= Instructions for the task =
Filter the entries below, keeping only lines with the word "Definition".

[Stored data entries]
########

Lemma need_ind s fs k f : goodb s fs -> fs !! k = Some f -> shape f -> (12 <= length (f_blocks f))%nat ->
  (length (f_blocks f) = 12%nat -> g_freeblock s < FSSIZE) ->
  exists s1 f1, need_addr (din f) NDIRECT s = Done (din f1) s1 /\ goodb s1 (<[k := f1]> fs) /\ low s s1 /\
    f_blocks f1 = f_blocks f /\ f_type f1 = f_type f /\ f_data f1 = f_data f /\ f_ind f1 <> 0 /\
    g_freeblock s1 = g_freeblock s + (if decide (length (f_blocks f) = 12%nat) then 1 else 0).
Proof.
  intros G Hk Hsh Hl Hsp. pose proof (gb_fb _ _ G) as Hfb. change nmeta with 47 in Hfb.
  unfold need_addr, addr. cbn [di_addrs]. change (Z.to_nat NDIRECT) with 12%nat. rewrite addrs_ind. cbn [from_option id].
  destruct (decide (length (f_blocks f) = 12%nat)) as [E|E].
  - assert (f_ind f = 0) as Hi by (destruct (decide (f_ind f = 0)) as [|Hn]; [done|apply Hsh in Hn; lia]).
    specialize (Hsp E). rewrite Hi, xint_small, Z.eqb_refl by lia. kstep by (apply newblock_run; lia).
    rewrite xint_small by (unfold FSSIZE in *; lia).
    exists (set_freeblock (g_freeblock s + 1) s), (with_ind f (g_freeblock s)). split; [done|].
    split; [by apply new_indirect|]. split_and!; try done. cbn. lia.
  - assert (f_ind f <> 0) as Hi by (apply Hsh; lia).
    pose proof (gb_range _ _ G k f 0 (f_ind f) Hk ltac:(cbn; by rewrite decide_False)) as Hr. change nmeta with 47 in Hr.
    rewrite xint_small, (proj2 (Z.eqb_neq _ _)) by (unfold FSSIZE in *; lia).
    exists s, f. rewrite list_insert_id by done. split_and!; try done; lia.
Qed.

(** The entry of the indirect block. *)
Lemma ind_entry s fs k f j : goodb s fs -> fs !! k = Some f -> f_ind f <> 0 -> (12 + j <= length (f_blocks f))%nat -> (j < 256)%nat ->
  (length (f_blocks f) = (12 + j)%nat -> g_freeblock s < FSSIZE) ->
  exists s' f' x,
    (let* indirect := rsect (f_ind f) in
     let* indirect :=
       (if ufield indirect (4 * Z.of_nat j) 4 =? 0 then
          let* b := newblock in
          let indirect := ufield_set indirect (4 * Z.of_nat j) 4 (xint b) in
          wsect (f_ind f) indirect ;;
          ret indirect
        else ret indirect) in
     ret (din f, xint (ufield indirect (4 * Z.of_nat j) 4))) s = Done (din f', x) s' /\
    got s fs k f (12 + j) (if decide (12 + j < length (f_blocks f))%nat then 0 else 1) s' f' x.
Proof.
  intros G Hk Hi Hl Hj Hsp. pose proof (gb_fb _ _ G) as Hfb. change nmeta with 47 in Hfb.
  pose proof (gb_range _ _ G k f 0 (f_ind f) Hk ltac:(cbn; by rewrite decide_False)) as Hr. change nmeta with 47 in Hr.
  destruct (gb_disk _ _ G (f_ind f)) as (d0 & Hd0 & Hld0); [lia|].
  kstep by (apply rsect_run; [lia|by eexists]).
  destruct (ob_ind _ _ (gb_files _ _ G _ _ Hk)) as [[H1 _]|[_ H2]]; [done|]. rewrite (H2 j Hj).
  destruct (decide (12 + j < length (f_blocks f))%nat) as [Hlt|Hge].
  - destruct (lookup_lt_is_Some_2 _ _ Hlt) as [b Hb]. rewrite Hb. cbn [from_option id].
    pose proof (gb_range _ _ G k f (S (12 + j)) b Hk Hb) as Hrb. change nmeta with 47 in Hrb.
    rewrite (proj2 (Z.eqb_neq _ _)) by lia. kpure. rewrite (H2 j Hj), Hb. cbn [from_option id].
    rewrite xint_small by (unfold FSSIZE in *; lia). exists s, f, b. split; [done|].
    unfold got. rewrite list_insert_id by done. split_and!; try done; [lia|lia|]. unfold shape. split; [lia|done].
  - assert (length (f_blocks f) = (12 + j)%nat) as El by lia. specialize (Hsp El).
    rewrite lookup_ge_None_2 by lia. cbn [from_option id]. rewrite Z.eqb_refl. kstep by (apply newblock_run; lia).
    rewrite bind_assoc, wsect_run, xint_small by (unfold FSSIZE in *; lia). kpure.
    assert (length (blk (g_disk s) (f_ind f)) = Z.to_nat BSIZE) as Hlb by (unfold blk; by rewrite Hd0).
    rewrite ufield_set_same by (rewrite ?Hlb; unfold BSIZE; lia).
    rewrite Z.mod_small, xint_small by (unfold FSSIZE in *; lia).
    eexists _, (grow f (g_freeblock s)), (g_freeblock s). rewrite addrs_grow_ind by lia. split; [done|].
    unfold got. split; [exact (grow_indirect s fs k f G Hk Hsp j El Hj Hi)|]. cbn [grow f_blocks f_type f_data]. rewrite <- El, list_lookup_middle, length_app by done.
    cbn [length]. split.
    { split; [done|]. intros b Hb. cbn. by rewrite lookup_insert_ne by (change nmeta with 47 in Hb; lia). }
    split_and!; try done; [lia|]. unfold shape. cbn [grow f_ind f_blocks]. rewrite length_app. cbn [length]. split; [lia|done].
Qed.

(** The blocks that a file which has [q] data blocks takes for one more. *)
Definition cost (q : nat) : Z := if decide (q = 12%nat) then 2 else 1.

Lemma block_for_run s fs k f q : goodb s fs -> fs !! k = Some f -> shape f -> (q <= length (f_blocks f))%nat -> (q < 268)%nat ->
  (q = length (f_blocks f) -> g_freeblock s + cost q <= FSSIZE) ->
  exists s' f' x, block_for (din f) (Z.of_nat q) s = Done (din f', x) s' /\
    got s fs k f q (if decide (q < length (f_blocks f))%nat then 0 else cost q) s' f' x.
Proof.
  intros G Hk Hsh Hq Hm Hsp. destruct (decide (q < 12)%nat) as [H12|H12].
  { assert (cost q = 1) as Ec by (unfold cost; rewrite decide_False by lia; done). rewrite Ec in *.
    apply block_direct; try done. intros E. specialize (Hsp E). lia. }
  destruct (need_ind s fs k f G Hk Hsh) as (s1 & f1 & E1 & G1 & L1 & B1 & T1 & D1 & I1 & F1); [lia| |].
  { intros E. assert (q = length (f_blocks f)) as Eq by lia. specialize (Hsp Eq). unfold cost in Hsp. rewrite decide_True in Hsp by lia. lia. }
  pose proof (lookup_lt_Some _ _ _ Hk) as Hlt.
  assert (<[k := f1]> fs !! k = Some f1) as Hk1 by (by apply list_lookup_insert_eq).
  destruct (ind_entry s1 _ k f1 (q - 12) G1 Hk1 I1) as (s' & f' & x & E2 & G2 & L2 & T2 & D2 & B2 & N2 & F2 & S2); [rewrite B1; lia|lia| |].
  { intros E. rewrite F1. rewrite B1 in E. assert (q = length (f_blocks f)) as Eq by lia. specialize (Hsp Eq). unfold cost in Hsp.
    destruct (decide (q = 12%nat)), (decide (length (f_blocks f) = 12%nat)); lia. }
  replace (12 + (q - 12))%nat with q in * by lia. exists s', f', x. split.
  - unfold block_for. rewrite (proj2 (Z.ltb_ge _ _)) by (unfold NDIRECT; lia). rewrite (bind_done _ _ _ _ _ E1). unfold addr. cbn [di_addrs].
    change (Z.to_nat NDIRECT) with 12%nat. rewrite addrs_ind. cbn [from_option id].
    pose proof (gb_range _ _ G1 k f1 0 (f_ind f1) Hk1 ltac:(cbn; by rewrite decide_False)) as Hr. change nmeta with 47 in Hr.
    pose proof (gb_fb _ _ G1). rewrite xint_small by (unfold FSSIZE in *; lia).
    replace (Z.of_nat q - NDIRECT) with (Z.of_nat (q - 12)) by (unfold NDIRECT; lia). exact E2.
  - rewrite list_insert_insert_eq in G2. unfold got. split; [done|]. split; [by eapply low_trans|]. split; [congruence|]. split; [congruence|].
    split; [done|]. rewrite N2, F2, F1, B1. split; [done|]. split; [|done]. unfold cost.
    destruct (decide (q < length (f_blocks f))%nat), (decide (length (f_blocks f) = 12%nat)), (decide (q = 12%nat)); lia.
Qed.
End block_for.

(** *** Appending *)

Definition add_data (f : gfile) (ch : list Z) : gfile := mkG (f_type f) (f_blocks f) (f_ind f) (f_data f ++ ch).

Lemma splice_zeros a z ch : (length ch <= z)%nat -> splice (a ++ replicate z 0) (length a) ch = (a ++ ch) ++ replicate (z - length ch) 0.
Proof.
  intros Hz. unfold splice. rewrite take_app_length. rewrite drop_app_ge by lia. rewrite drop_replicate, <- app_assoc.
  do 3 f_equal. lia.
Qed.

Lemma write_block s fs k f q x ch : goodb s fs -> fs !! k = Some f -> f_blocks f !! q = Some x ->
  q = (length (f_data f) / 1024)%nat -> (length (f_data f) mod 1024 + length ch <= 1024)%nat ->
  goodb (set_disk (<[x := splice (blk (g_disk s) x) (length (f_data f) mod 1024) ch]> (g_disk s)) s) (<[k := add_data f ch]> fs).
Proof.
  intros G Hk Hx Hq Hr. assert (slot f (S q) = Some x) as Hsx by done.
  pose proof (gb_range _ _ G _ _ _ _ Hk Hsx) as Hrx. change nmeta with 47 in Hrx. pose proof (gb_fb _ _ G) as Hfb.
  assert (forall j b, f_blocks f !! j = Some b -> length (blk (g_disk s) b) = 1024%nat) as Hlen.
  { intros j b Hb. pose proof (gb_range _ _ G _ _ (S j) _ Hk Hb) as Hrb. change nmeta with 47 in Hrb.
    destruct (gb_disk _ _ G b) as (d & Hd & Hld); [lia|]. unfold blk. by rewrite Hd. }
  set (d := splice (blk (g_disk s) x) (length (f_data f) mod 1024) ch).
  assert (length d = 1024%nat) as Hld by (unfold d; rewrite length_splice; [by apply (Hlen q)|rewrite (Hlen q) by done; done]).
  eapply (goodb_update s); [done|done|cbn [g_freeblock set_disk]; lia| | | |]; cbn [g_freeblock g_disk set_disk].
  - intros b. destruct (decide (b = x)) as [->|Hne]; [right|left; by rewrite lookup_insert_ne by done].
    exists (S q), d. split; [done|]. by rewrite lookup_insert_eq.
  - intros j b Hb. left. by destruct j.
  - intros j j' b Hb Hb'. change (slot f j = Some b) in Hb. change (slot f j' = Some b) in Hb'.
    by destruct (gb_inj _ _ G _ _ _ _ _ _ _ Hk Hk Hb Hb').
  - destruct (gb_files _ _ G _ _ Hk) as [H1 [z H2]]. split; cbn [add_data f_ind f_blocks f_data].
    + destruct H1 as [H1|[H1 H1']]; [by left|right]. split; [done|]. intros j Hj. rewrite <- H1' by done. unfold blk.
      rewrite lookup_insert_ne; [done|]. intros E. rewrite E in Hsx.
      destruct (gb_inj _ _ G _ _ _ _ 0%nat _ (f_ind f) Hk Hk ltac:(cbn; by rewrite decide_False) Hsx). done.
    + assert (blk (<[x := d]> (g_disk s)) <$> f_blocks f = <[q := d]> (blk (g_disk s) <$> f_blocks f)) as ->.
      { apply list_eq. intros i. rewrite list_lookup_fmap. destruct (decide (i = q)) as [->|Hne].
        - rewrite Hx, list_lookup_insert_eq by (rewrite length_fmap; by eapply lookup_lt_Some). cbn. unfold blk. by rewrite lookup_insert_eq.
        - rewrite list_lookup_insert_ne, list_lookup_fmap by done. destruct (f_blocks f !! i) as [b|] eqn:Eb; [|done]. cbn. unfold blk.
          rewrite lookup_insert_ne; [done|]. intros <-. destruct (gb_inj _ _ G _ _ _ _ (S i) _ x Hk Hk Eb Hsx). lia. }
      assert (Forall (fun b => length b = 1024%nat) (blk (g_disk s) <$> f_blocks f)) as HF.
      { apply Forall_fmap, Forall_lookup. intros i b Hb. by apply (Hlen i). }
      unfold d. rewrite (join_splice 1024) by (try done; by rewrite list_lookup_fmap, Hx).
      replace (q * 1024 + length (f_data f) mod 1024)%nat with (length (f_data f)) by (rewrite Hq; pose proof (Nat.div_mod (length (f_data f)) 1024 ltac:(lia)); lia).
      pose proof (length_join 1024 _ HF) as HL. rewrite length_fmap in HL. apply lookup_lt_Some in Hx as Hql. rewrite H2 in HL |- *.
      rewrite length_app, length_replicate in HL. pose proof (Nat.div_mod (length (f_data f)) 1024 ltac:(lia)) as Hdm.
      rewrite splice_zeros by nia. by eexists.
Qed.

########

= Response =
Definition cost (q : nat) : Z := if decide (q = 12%nat) then 2 else 1.
Definition add_data (f : gfile) (ch : list Z) : gfile := mkG (f_type f) (f_blocks f) (f_ind f) (f_data f ++ ch).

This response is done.